_Directions for this task_
From the entries that follow, copy exactly the lines beginning at the line holding "- rewrite release_eq." and continuing through the line holding "- destruct (parse".

[Stored data]
____________________
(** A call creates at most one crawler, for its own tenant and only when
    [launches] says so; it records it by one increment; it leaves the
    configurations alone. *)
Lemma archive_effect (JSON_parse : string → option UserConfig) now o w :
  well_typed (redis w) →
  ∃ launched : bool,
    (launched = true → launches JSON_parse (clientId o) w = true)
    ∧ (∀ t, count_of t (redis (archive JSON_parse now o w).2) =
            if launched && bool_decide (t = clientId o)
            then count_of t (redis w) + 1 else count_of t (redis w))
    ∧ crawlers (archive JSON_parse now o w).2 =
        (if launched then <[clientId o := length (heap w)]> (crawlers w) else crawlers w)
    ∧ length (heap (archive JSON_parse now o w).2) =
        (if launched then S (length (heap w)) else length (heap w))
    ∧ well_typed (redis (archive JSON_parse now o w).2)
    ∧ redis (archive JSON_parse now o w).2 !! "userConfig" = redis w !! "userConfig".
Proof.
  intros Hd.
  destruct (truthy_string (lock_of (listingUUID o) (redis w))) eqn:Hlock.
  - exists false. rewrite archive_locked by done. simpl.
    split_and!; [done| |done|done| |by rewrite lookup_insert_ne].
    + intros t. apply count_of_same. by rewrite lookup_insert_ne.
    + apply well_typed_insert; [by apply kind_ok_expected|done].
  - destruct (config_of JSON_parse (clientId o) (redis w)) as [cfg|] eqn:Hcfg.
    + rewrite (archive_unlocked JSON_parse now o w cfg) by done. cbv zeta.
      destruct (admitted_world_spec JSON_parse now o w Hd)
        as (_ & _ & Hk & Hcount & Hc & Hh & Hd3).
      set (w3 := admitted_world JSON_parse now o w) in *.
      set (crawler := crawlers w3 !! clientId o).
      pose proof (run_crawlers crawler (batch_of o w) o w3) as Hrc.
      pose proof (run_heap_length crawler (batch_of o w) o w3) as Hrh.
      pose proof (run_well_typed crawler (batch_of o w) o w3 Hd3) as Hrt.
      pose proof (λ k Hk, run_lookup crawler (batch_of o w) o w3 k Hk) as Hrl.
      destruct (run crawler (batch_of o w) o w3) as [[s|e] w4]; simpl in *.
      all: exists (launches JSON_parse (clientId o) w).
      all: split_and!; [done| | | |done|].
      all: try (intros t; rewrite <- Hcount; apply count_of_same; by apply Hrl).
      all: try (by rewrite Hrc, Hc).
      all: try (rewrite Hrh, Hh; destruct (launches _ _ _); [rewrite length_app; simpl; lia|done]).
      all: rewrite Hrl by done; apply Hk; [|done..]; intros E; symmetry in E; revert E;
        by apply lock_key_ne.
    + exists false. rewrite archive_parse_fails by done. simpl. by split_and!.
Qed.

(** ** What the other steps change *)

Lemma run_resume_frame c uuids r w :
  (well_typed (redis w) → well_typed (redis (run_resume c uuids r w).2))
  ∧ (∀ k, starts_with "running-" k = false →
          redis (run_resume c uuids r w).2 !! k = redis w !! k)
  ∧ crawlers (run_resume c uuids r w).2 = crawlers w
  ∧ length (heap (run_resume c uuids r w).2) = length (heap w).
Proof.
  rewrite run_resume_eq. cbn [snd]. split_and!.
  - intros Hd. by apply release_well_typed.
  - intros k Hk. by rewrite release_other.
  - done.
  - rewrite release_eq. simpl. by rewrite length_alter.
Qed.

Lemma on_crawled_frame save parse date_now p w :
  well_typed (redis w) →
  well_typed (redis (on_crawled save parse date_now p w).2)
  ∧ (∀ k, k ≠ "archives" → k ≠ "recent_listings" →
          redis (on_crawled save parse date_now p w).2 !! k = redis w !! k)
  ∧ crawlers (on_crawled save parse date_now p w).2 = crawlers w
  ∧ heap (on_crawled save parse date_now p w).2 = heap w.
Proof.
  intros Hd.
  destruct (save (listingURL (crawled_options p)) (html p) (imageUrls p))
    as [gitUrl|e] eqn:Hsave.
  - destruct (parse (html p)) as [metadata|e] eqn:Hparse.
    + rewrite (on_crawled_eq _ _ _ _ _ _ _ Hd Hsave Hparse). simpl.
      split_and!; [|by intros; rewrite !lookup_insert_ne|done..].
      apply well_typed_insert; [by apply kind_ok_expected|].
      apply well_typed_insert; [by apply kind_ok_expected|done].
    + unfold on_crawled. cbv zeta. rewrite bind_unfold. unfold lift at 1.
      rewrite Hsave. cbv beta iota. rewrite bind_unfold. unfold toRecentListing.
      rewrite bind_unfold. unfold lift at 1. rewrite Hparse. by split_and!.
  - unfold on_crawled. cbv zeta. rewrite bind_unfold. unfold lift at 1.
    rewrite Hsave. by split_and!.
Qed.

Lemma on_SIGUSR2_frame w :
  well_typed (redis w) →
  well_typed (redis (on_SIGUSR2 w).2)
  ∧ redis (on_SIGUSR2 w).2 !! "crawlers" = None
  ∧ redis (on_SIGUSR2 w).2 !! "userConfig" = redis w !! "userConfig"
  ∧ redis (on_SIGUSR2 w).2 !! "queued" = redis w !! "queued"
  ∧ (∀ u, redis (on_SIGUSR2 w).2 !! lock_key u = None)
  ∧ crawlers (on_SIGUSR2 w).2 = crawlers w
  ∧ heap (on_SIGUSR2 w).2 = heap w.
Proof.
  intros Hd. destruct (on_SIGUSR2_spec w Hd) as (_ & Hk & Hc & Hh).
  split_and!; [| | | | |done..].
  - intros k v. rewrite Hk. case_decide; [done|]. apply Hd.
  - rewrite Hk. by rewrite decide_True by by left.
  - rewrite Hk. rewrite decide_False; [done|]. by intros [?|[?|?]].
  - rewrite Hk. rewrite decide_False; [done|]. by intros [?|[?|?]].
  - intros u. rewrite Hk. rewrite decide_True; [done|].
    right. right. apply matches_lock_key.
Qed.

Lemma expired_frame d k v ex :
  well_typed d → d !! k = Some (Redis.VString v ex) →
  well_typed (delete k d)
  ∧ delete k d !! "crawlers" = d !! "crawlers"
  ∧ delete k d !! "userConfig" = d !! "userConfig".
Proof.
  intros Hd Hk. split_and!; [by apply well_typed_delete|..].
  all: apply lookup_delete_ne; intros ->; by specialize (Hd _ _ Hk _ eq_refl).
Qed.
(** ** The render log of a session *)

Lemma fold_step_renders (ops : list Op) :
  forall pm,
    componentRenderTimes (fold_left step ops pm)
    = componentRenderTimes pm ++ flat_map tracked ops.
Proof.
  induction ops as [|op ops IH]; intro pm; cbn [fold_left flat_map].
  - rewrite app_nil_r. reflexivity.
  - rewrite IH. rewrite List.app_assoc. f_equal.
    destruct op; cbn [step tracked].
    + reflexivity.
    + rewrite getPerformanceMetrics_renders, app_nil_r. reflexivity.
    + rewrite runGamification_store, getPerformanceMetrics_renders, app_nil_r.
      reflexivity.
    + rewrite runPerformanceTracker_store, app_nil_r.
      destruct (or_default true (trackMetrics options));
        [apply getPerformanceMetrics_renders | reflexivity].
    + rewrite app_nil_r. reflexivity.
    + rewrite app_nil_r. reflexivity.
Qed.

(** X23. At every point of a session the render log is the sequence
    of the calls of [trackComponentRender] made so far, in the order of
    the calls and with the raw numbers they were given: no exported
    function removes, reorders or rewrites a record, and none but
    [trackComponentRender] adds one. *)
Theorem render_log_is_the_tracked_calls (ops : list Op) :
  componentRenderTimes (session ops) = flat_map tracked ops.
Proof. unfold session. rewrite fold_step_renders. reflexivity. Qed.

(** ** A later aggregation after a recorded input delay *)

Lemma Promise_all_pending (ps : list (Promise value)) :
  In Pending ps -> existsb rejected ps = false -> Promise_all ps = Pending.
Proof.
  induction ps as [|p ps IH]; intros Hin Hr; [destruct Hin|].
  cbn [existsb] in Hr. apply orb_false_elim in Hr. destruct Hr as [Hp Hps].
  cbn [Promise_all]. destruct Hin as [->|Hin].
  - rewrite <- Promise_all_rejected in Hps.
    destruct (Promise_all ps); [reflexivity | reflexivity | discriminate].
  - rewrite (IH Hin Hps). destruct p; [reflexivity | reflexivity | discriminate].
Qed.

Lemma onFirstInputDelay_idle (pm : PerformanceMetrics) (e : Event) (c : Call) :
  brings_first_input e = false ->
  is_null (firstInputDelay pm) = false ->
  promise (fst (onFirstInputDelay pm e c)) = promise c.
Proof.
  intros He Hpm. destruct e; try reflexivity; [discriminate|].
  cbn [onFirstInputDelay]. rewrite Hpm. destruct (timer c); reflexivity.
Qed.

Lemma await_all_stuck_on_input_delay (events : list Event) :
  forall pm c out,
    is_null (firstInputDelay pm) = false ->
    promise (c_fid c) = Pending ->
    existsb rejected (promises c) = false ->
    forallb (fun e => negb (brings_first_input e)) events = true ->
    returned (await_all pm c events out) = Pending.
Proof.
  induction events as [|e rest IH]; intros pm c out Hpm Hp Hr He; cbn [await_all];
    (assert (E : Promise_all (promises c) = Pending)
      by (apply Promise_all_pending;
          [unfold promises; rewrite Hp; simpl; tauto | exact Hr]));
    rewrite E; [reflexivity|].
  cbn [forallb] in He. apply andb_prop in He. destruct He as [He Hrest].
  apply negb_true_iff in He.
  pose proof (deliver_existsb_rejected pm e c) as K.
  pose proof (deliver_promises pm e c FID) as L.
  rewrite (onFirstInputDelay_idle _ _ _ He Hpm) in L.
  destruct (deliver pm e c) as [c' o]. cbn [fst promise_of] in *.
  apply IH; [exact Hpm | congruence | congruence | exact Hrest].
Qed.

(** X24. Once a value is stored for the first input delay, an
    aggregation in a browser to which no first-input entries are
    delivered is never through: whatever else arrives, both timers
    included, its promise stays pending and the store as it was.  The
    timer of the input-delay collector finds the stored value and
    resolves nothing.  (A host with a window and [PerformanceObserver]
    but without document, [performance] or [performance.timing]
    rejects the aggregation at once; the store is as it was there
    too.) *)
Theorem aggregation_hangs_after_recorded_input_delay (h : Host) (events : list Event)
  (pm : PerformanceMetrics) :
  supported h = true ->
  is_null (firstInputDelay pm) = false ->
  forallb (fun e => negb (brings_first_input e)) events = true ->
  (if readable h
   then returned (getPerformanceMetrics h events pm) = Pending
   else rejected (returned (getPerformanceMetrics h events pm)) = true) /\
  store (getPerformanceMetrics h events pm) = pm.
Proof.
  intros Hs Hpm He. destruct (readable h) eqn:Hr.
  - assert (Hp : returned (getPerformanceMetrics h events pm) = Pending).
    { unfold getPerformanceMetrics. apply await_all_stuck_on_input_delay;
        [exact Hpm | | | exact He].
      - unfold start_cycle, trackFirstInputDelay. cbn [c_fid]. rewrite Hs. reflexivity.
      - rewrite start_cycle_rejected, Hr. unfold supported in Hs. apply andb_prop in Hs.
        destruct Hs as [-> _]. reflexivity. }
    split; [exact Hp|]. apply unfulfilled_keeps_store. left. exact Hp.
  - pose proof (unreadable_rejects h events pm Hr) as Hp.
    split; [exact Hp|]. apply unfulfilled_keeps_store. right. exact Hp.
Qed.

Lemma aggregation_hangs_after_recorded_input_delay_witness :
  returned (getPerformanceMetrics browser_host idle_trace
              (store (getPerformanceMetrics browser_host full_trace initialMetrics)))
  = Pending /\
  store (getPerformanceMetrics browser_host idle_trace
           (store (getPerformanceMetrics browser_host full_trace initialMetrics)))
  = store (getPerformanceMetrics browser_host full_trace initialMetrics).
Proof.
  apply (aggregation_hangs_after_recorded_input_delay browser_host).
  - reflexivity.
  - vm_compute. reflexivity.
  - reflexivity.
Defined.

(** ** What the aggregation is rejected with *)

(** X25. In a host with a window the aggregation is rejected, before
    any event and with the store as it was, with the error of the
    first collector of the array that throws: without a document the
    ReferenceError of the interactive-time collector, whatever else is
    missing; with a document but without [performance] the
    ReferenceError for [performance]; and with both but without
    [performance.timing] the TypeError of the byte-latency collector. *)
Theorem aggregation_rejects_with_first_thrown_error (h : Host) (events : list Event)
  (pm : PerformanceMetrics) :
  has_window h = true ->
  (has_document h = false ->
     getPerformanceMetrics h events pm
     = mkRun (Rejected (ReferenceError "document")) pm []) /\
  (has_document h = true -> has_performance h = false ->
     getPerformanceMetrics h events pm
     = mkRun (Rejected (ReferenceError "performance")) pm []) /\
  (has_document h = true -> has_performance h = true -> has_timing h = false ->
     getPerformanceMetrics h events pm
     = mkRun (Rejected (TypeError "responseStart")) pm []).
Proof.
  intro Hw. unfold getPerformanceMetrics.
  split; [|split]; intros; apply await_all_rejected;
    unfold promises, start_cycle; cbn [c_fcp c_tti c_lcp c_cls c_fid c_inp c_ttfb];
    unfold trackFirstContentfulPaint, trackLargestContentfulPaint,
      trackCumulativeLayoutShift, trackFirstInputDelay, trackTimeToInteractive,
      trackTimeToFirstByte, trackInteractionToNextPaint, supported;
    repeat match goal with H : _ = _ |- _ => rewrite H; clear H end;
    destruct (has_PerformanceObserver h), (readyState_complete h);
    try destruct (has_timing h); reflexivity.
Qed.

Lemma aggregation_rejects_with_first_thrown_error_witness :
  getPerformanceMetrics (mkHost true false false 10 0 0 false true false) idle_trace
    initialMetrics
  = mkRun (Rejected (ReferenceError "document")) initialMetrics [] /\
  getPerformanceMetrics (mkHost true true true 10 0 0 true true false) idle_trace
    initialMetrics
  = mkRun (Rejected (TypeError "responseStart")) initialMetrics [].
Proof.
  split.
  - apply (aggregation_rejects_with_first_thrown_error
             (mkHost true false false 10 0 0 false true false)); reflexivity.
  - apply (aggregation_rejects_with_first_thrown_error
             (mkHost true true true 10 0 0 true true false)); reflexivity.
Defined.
____________________
_Finished exercise_
  - rewrite release_eq. simpl. by rewrite length_alter.
Qed.

Lemma on_crawled_frame save parse date_now p w :
  well_typed (redis w) →
  well_typed (redis (on_crawled save parse date_now p w).2)
  ∧ (∀ k, k ≠ "archives" → k ≠ "recent_listings" →
          redis (on_crawled save parse date_now p w).2 !! k = redis w !! k)
  ∧ crawlers (on_crawled save parse date_now p w).2 = crawlers w
  ∧ heap (on_crawled save parse date_now p w).2 = heap w.
Proof.
  intros Hd.
  destruct (save (listingURL (crawled_options p)) (html p) (imageUrls p))
    as [gitUrl|e] eqn:Hsave.
  - destruct (parse (html p)) as [metadata|e] eqn:Hparse.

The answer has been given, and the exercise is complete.